Deeper sequencing of previously reported libraries (E9.5–E13.5)

To obtain higher-quality data across E9.5–E13.5, we performed a deeper sequencing (specifically, three additional NovaSeq runs) of previously reported libraries⁴. We merged the new reads with the previous reads and performed the same strategy of data processing that we applied to the newly created E8.5 data. After the single-cell gene count matrix was generated, cells with low quality (UMI <200, detected gene <100 or unmatched_rate ≥0.4) were filtered out, and 2,432,186 cells remained. Compared to the previous data⁴, the median UMI count per cell improved from 671 to 1,434, whereas the median genes detected per cell improved from 518 to 735 (Supplementary Fig. 1a).

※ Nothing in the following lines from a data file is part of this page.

Lemma rt_strlen_spec m s l :
  cstr m s l → Z.of_nat (length l) < 2 ^ 32 → rt_strlen m s = Some (Z.of_nat (length l)).
Proof.
  intros Hl Hn. unfold rt_strlen.
  destruct (while_rule (λ sc, s ≤ sc ≤ s + Z.of_nat (length l)) (λ sc, s + Z.of_nat (length l) - sc) LIMIT
    (λ sc, nz (m sc)) (λ sc, sc + 1) s) as (sc & Esc & Hsc & Hz).
  - intros sc Hsc. split; [lia|]. intros H%nz_true. split; [|lia].
    destruct (decide (sc = s + Z.of_nat (length l))) as [->|]; [by rewrite cstr_end in H|lia].
  - lia.
  - unfold LIMIT. lia.
  - rewrite (obind_run _ _ _ Esc). f_equal. apply nz_false in Hz.
    destruct (decide (sc < s + Z.of_nat (length l))); [|lia].
    destruct (cstr_lookup m s l (sc - s)) as [_ Hnz]; [done|lia|].
    by replace (s + (sc - s)) with sc in Hnz by lia.
Qed.

Lemma rt_strnlen_spec m s l maxlen :
  cstr m s l → Z.of_nat (length l) < 2 ^ 32 → 0 ≤ maxlen →
  rt_strnlen m s maxlen = Some (Z.min (Z.of_nat (length l)) maxlen).
Proof.
  intros Hl Hn Hx. unfold rt_strnlen.
  destruct (while_rule (λ sc, s ≤ sc ≤ s + Z.min (Z.of_nat (length l)) maxlen)
    (λ sc, s + Z.of_nat (length l) - sc) LIMIT
    (λ sc, nz (m sc) && (u32 (sc - s) <? maxlen)) (λ sc, sc + 1) s) as (sc & Esc & Hsc & Hz).
  - intros sc Hsc. split; [lia|]. intros [H%nz_true Hu%Z.ltb_lt]%andb_prop. split; [|lia].
    rewrite wrap_small in Hu by lia.
    destruct (decide (sc = s + Z.of_nat (length l))) as [->|]; [by rewrite cstr_end in H|lia].
  - lia.
  - unfold LIMIT. lia.
  - rewrite (obind_run _ _ _ Esc). f_equal. apply andb_false_iff in Hz as [Hz%nz_false|Hz%Z.ltb_ge].
    + destruct (decide (sc < s + Z.of_nat (length l))); [|lia].
      destruct (cstr_lookup m s l (sc - s)) as [_ Hnz]; [done|lia|].
      by replace (s + (sc - s)) with sc in Hnz by lia.
    + rewrite wrap_small in Hz by lia. lia.
Qed.
(* ===== verification/Printf.v ===== *)
(** Formatted output of src/kservice.c: [print_number], [rt_vsnprintf] and its variants,
    with RT_PRINTF_PRECISION defined and RT_PRINTF_SPECIAL and RT_PRINTF_LONGLONG not.
    The text that a format stands for is a reference function of its own; the routines are
    shown to write that text, cut off at the end of the buffer. *)

From Stdlib Require Import ZArith Lia.
From stdpp Require Import base numbers option.
From stdpp Require Import list.
From S2P Require Import Prelude.
From S2P Require Import Bytes.
From S2P Require Import Kmemory.
Local Open Scope Z_scope.

(** * Code *)

Definition ZEROPAD : Z := Z.shiftl 1 0.
Definition SIGN : Z := Z.shiftl 1 1.
Definition PLUS : Z := Z.shiftl 1 2.
Definition SPACE : Z := Z.shiftl 1 3.
Definition LEFT : Z := Z.shiftl 1 4.
Definition SPECIAL : Z := Z.shiftl 1 5.
Definition LARGE : Z := Z.shiftl 1 6.

Definition flag (type f : Z) : bool := nz (Z.land type f).

(** [isdigit]: an unsigned comparison. *)
Definition isdigit (c : Z) : bool := u32 (c - 48) <? 10.

(** [divide]: the digit and the new value of [*n]. *)
Definition divide (n base : Z) : Z * Z :=
  if base =? 10 then (u32 n mod 10, i32 (u32 n / 10)) else (u32 n mod 16, i32 (u32 n / 16)).

(** [skip_atoi]: the number and the rest of the string. *)
Fixpoint skip_atoi_loop (i : Z) (s : list Z) : Z * list Z :=
  match s with
  | c :: s' => if isdigit c then skip_atoi_loop (i32 (i * 10 + c - 48)) s' else (i, s)
  | [] => (i, [])
  end.
Definition skip_atoi (s : list Z) : Z * list Z := skip_atoi_loop 0 s.

(** The output position: memory and [buf], a 32-bit address that wraps around.
    [if (buf < end) *buf = c; ++ buf;] *)
Definition out (e c : Z) (o : memory * Z) : memory * Z :=
  (if o.2 <? e then store 1 o.1 o.2 c else o.1, u32 (o.2 + 1)).

(** [while (n-- > 0) { out c }]: the output and the value [n] is left with. *)
Definition pad_loop (e c n : Z) (o : memory * Z) : option (Z * (memory * Z)) :=
  loop LIMIT (λ x : Z * (memory * Z),
    if 0 <? x.1 then inl (x.1 - 1, out e c x.2) else inr (x.1 - 1, x.2)) (n, o).

Definition small_digits : list Z := [48;49;50;51;52;53;54;55;56;57;97;98;99;100;101;102].
Definition large_digits : list Z := [48;49;50;51;52;53;54;55;56;57;65;66;67;68;69;70].

(** [while (num != 0) tmp[i++] = digits[divide(&num, base)]]; [tmp] has 16 elements. *)
Definition digits_loop (digits : list Z) (num base : Z) : option (list Z) :=
  r ← loop LIMIT (λ x : Z * list Z,
        let '(num, tmp) := x in
        if nz num then
          let '(res, num) := divide num base in
          if (length tmp <? 16)%nat then
            match digits !! Z.to_nat res with Some d => inl (num, tmp ++ [d]) | None => inr None end
          else inr None
        else inr (Some tmp)) (num, []);
  r.

(** [while (i-- > 0 && (precision_bak != 0)) { out tmp[i] }] *)
Definition digits_out (e : Z) (tmp : list Z) (precision_bak : Z) (o : memory * Z) : memory * Z :=
  if nz precision_bak then foldl (λ o c, out e c o) o (reverse tmp) else o.

Definition print_number (o : memory * Z) (e num base s precision type : Z) : option (memory * Z) :=
  let precision_bak := precision in
  let size := s in
  let digits := if flag type LARGE then large_digits else small_digits in
  let type := if flag type LEFT then Z.land type (Z.lnot ZEROPAD) else type in
  let c := if flag type ZEROPAD then 48 else 32 in
  let '(sign, num) :=
    if flag type SIGN then
      if num <? 0 then (45, i32 (- num))
      else if flag type PLUS then (43, num)
      else if flag type SPACE then (32, num)
      else (0, num)
    else (0, num) in
  tmp ← (if num =? 0 then Some [48] else digits_loop digits num base);
  let i := Z.of_nat (length tmp) in
  let precision := if precision <? i then i else precision in
  let size := size - precision in
  '(size, o) ←
    (if negb (flag type (Z.lor ZEROPAD LEFT)) then
       pad_loop e 32 (if nz sign && (0 <? size) then size - 1 else size) o
     else Some (size, o));
  let '(size, o) := if nz sign then (size - 1, out e sign o) else (size, o) in
  '(size, o) ← (if negb (flag type LEFT) then pad_loop e c size o else Some (size, o));
  '(_, o) ← pad_loop e 48 (precision - i) o;
  let o := digits_out e tmp precision_bak o in
  '(_, o) ← pad_loop e 32 size o;
  Some o.

(** The variable arguments: an [int] (or a pointer printed as a number), or a string. *)
Inductive va :=
| VInt (z : Z)
| VStr (s : option (list Z)).

Definition va_int (args : list va) : option (Z * list va) :=
  match args with VInt z :: r => Some (i32 z, r) | _ => None end.
Definition va_str (args : list va) : option (option (list Z) * list va) :=
  match args with VStr s :: r => Some (s, r) | _ => None end.

(** The flags behind a ['%']. *)
Fixpoint parse_flags (fmt : list Z) (flags : Z) : list Z * Z :=
  match fmt with
  | c :: fmt' =>
      if c =? 45 then parse_flags fmt' (Z.lor flags LEFT)
      else if c =? 43 then parse_flags fmt' (Z.lor flags PLUS)
      else if c =? 32 then parse_flags fmt' (Z.lor flags SPACE)
      else if c =? 35 then parse_flags fmt' (Z.lor flags SPECIAL)
      else if c =? 48 then parse_flags fmt' (Z.lor flags ZEROPAD)
      else (fmt, flags)
  | [] => ([], flags)
  end.

(** The character a pointer into the format reads; the terminating NUL at the end. *)
Definition chr (fmt : list Z) : Z := default 0 (head fmt).

(** The field width: the rest of the format and of the arguments, flags and width. *)
Definition parse_width (fmt : list Z) (args : list va) (flags : Z) : option (list Z * list va * Z * Z) :=
  if isdigit (chr fmt) then let '(w, fmt) := skip_atoi fmt in Some (fmt, args, flags, w)
  else if chr fmt =? 42 then
    '(w, args) ← va_int args;
    Some (if w <? 0 then (tail fmt, args, Z.lor flags LEFT, i32 (- w)) else (tail fmt, args, flags, w))
  else Some (fmt, args, flags, -1).

Definition parse_precision (fmt : list Z) (args : list va) : option (list Z * list va * Z) :=
  if chr fmt =? 46 then
    let fmt := tail fmt in
    '(fmt, args, p) ←
      (if isdigit (chr fmt) then let '(p, fmt) := skip_atoi fmt in Some (fmt, args, p)
       else if chr fmt =? 42 then '(p, args) ← va_int args; Some (tail fmt, args, p)
       else Some (fmt, args, -1));
    Some (fmt, args, if p <? 0 then 0 else p)
  else Some (fmt, args, -1).

Definition parse_qualifier (fmt : list Z) : list Z * Z :=
  if (chr fmt =? 104) || (chr fmt =? 108) then (tail fmt, chr fmt) else (fmt, 0).

(** [case 'c'] *)
Definition print_char (o : memory * Z) (e width flags c : Z) : option (memory * Z) :=
  '(w, o) ← (if negb (flag flags LEFT) then '(w, o) ← pad_loop e 32 (width - 1) o; Some (w + 1, o)
            else Some (width, o));
  let o := out e (u8 c) o in
  '(_, o) ← pad_loop e 32 (w - 1) o;
  Some o.

(** [case 's'] *)
Definition null_text : list Z := [40; 78; 85; 76; 76; 41].
Definition print_string (o : memory * Z) (e width precision flags : Z) (s : option (list Z)) : option (memory * Z) :=
  let s := default null_text s in
  let len := Z.of_nat (length s) in
  let len := if (0 <? precision) && (precision <? len) then precision else len in
  '(w, o) ← (if negb (flag flags LEFT) then
              '(w, o) ← pad_loop e 32 (width - len) o; Some (len + w, o)
            else Some (width, o));
  let o := foldl (λ o c, out e c o) o (take (Z.to_nat len) s) in
  '(_, o) ← pad_loop e 32 (w - len) o;
  Some o.

(** The argument of a number conversion, in [rt_uint32_t num] and then as a [long]. *)
Definition int_arg (qualifier flags z : Z) : Z :=
  let num :=
    if qualifier =? 104 then
      let num := u16 z in if flag flags SIGN then u32 (i16 num) else num
    else u32 z in
  i32 num.

(** One directive, from behind the ['%']: the rest of the format and of the arguments, and
    the output. *)
Definition directive (fmt : list Z) (args : list va) (o : memory * Z) (e : Z)
  : option (list Z * list va * (memory * Z)) :=
  let '(fmt, flags) := parse_flags fmt 0 in
  '(fmt, args, flags, width) ← parse_width fmt args flags;
  '(fmt, args, precision) ← parse_precision fmt args;
  let '(fmt, qualifier) := parse_qualifier fmt in
  let number base flags :=
    '(z, args) ← va_int args;
    o ← print_number o e (int_arg qualifier flags z) base width precision flags;
    Some (tail fmt, args, o) in
  let c := chr fmt in
  if c =? 99 then
    '(z, args) ← va_int args; o ← print_char o e width flags z; Some (tail fmt, args, o)
  else if c =? 115 then
    '(s, args) ← va_str args; o ← print_string o e width precision flags s; Some (tail fmt, args, o)
  else if c =? 112 then
    let '(width, flags) := if width =? -1 then (8, Z.lor flags ZEROPAD) else (width, flags) in
    '(z, args) ← va_int args;
    o ← print_number o e (i32 z) 16 width precision flags;
    Some (tail fmt, args, o)
  else if c =? 37 then Some (tail fmt, args, out e 37 o)
  else if c =? 111 then number 8 flags
  else if c =? 88 then number 16 (Z.lor flags LARGE)
  else if c =? 120 then number 16 flags
  else if (c =? 100) || (c =? 105) then number 10 (Z.lor flags SIGN)
  else if c =? 117 then number 10 flags
  else
    let o := out e 37 o in
    match fmt with
    | c :: fmt' => Some (fmt', args, out e c o)
    | [] => Some ([], args, o)
    end.

Fixpoint format_loop (fuel : nat) (fmt : list Z) (args : list va) (o : memory * Z) (e : Z) : option (memory * Z) :=
  match fmt, fuel with
  | [], _ => Some o
  | _ :: _, O => None
  | c :: fmt, S fuel =>
      if negb (c =? 37) then format_loop fuel fmt args (out e c o) e
      else '(fmt, args, o) ← directive fmt args o e; format_loop fuel fmt args o e
  end.

(** The result is [str - buf], as an [rt_int32_t]. *)
Definition rt_vsnprintf (m : memory) (buf size : Z) (fmt : list Z) (args : list va) : option (memory * Z) :=
  let e := u32 (buf + size) in
  let '(e, size) := if e <? buf then (0xffffffff, u32 (0xffffffff - buf)) else (e, size) in
  '(m, str) ← format_loop (length fmt) fmt args (m, buf) e;
  let m := if 0 <? size then store 1 m (if str <? e then str else e - 1) 0 else m in
  Some (m, i32 (str - buf)).

Definition rt_snprintf := rt_vsnprintf.
Definition rt_vsprintf (m : memory) (buf : Z) (fmt : list Z) (args : list va) : option (memory * Z) :=
  rt_vsnprintf m buf (u32 (-1)) fmt args.
Definition rt_sprintf := rt_vsprintf.

(** [rt_kprintf]: the bytes of the static buffer handed to the console device. The result
    of [rt_vsnprintf] is assigned to an unsigned [length]. *)
Definition RT_CONSOLEBUF_SIZE : Z := 128.
Definition rt_log_buf : Z := 0x20000000.
Definition rt_kprintf (fmt : list Z) (args : list va) : option (list Z) :=
  '(m, length) ← rt_vsnprintf (λ _, 0) rt_log_buf (RT_CONSOLEBUF_SIZE - 1) fmt args;
  let length := u32 length in
  let length := if RT_CONSOLEBUF_SIZE - 1 <? length then RT_CONSOLEBUF_SIZE - 1 else length in
  Some (m <$> seqZ rt_log_buf length).

Example sprintf_ex :
  (λ x, (map x.1 [1000;1001;1002;1003;1004;1005;1006;1007;1008;1009;1010;1011], x.2)) <$>
    rt_snprintf (λ _, 7) 1000 10 [120;61;37;48;53;100;44;37;45;52;115;124] [VInt (-42); VStr (Some [97;98])]
  = Some ([120;61;45;48;48;52;50;44;97;0;7;7], 13).
Proof. vm_compute. reflexivity. Qed.

(** * The text of a format *)

(** The digits of [n] in base [b], lowest first, without leading zeros. *)
Fixpoint low_digits (fuel : nat) (b n : Z) : list Z :=
  match fuel with
  | O => []
  | S fuel' => if n =? 0 then [] else n mod b :: low_digits fuel' b (n / b)
  end.

Definition digit_char (large : bool) (d : Z) : Z := if d <? 10 then 48 + d else (if large then 55 else 87) + d.

(** Highest digit first; 32 digits are enough for every 32-bit number in base 10 and 16. *)
Definition digits_text (large : bool) (b n : Z) : list Z :=
  if n =? 0 then [48] else reverse (digit_char large <$> low_digits 32 b n).

Definition chars (n c : Z) : list Z := replicate (Z.to_nat n) c.

Definition sign_text (num type : Z) : list Z :=
  if flag type SIGN then
    if num <? 0 then [45] else if flag type PLUS then [43] else if flag type SPACE then [32] else []
  else [].

Definition magnitude (num type : Z) : Z := if flag type SIGN && (num <? 0) then u32 (- num) else u32 num.

(** Sign, zeros up to the precision and digits, brought to the field width by spaces on
    the right, zeros behind the sign or spaces on the left. *)
Definition number_text (num base width precision type : Z) : list Z :=
  let ds := digits_text (flag type LARGE) (if base =? 10 then 10 else 16) (magnitude num type) in
  let len := Z.of_nat (length ds) in
  let sign := sign_text num type in
  let body := chars (precision - len) 48 ++ (if precision =? 0 then [] else ds) in
  let gap := width - Z.max precision len - Z.of_nat (length sign) in
  if flag type LEFT then sign ++ body ++ chars gap 32
  else if flag type ZEROPAD then sign ++ chars gap 48 ++ body
  else chars gap 32 ++ sign ++ body.

Definition aligned_text (width : Z) (left : bool) (t : list Z) : list Z :=
  let gap := chars (width - Z.of_nat (length t)) 32 in if left then t ++ gap else gap ++ t.

Definition string_text (width precision flags : Z) (s : option (list Z)) : list Z :=
  let s := default null_text s in
  aligned_text width (flag flags LEFT) (if 0 <? precision then take (Z.to_nat precision) s else s).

Each cell was assigned to its original mouse embryo on the basis of the RT barcode. After removing doublets, we further filtered out potential low-quality cells based on UMI counts and the proportion of reads mapping to the exonic regions per cell (Supplementary Fig. 1b,c), resulting in 1,393,565 cells (median UMI count 1,744; median genes detected 851) that were used for reconstructing cellular trajectories.

Decoding the transcriptional heterogeneity of NMP cells

To systematically identify cell types whose transcriptional dynamics are most highly correlated with somite counts, we first manually excluded cell types with fewer than 100 cells, and then for each cell type, we calculated the Pearson correlation between cells’ somite counts and those of their top five nearest neighbors in a global 3D UMAP embedding.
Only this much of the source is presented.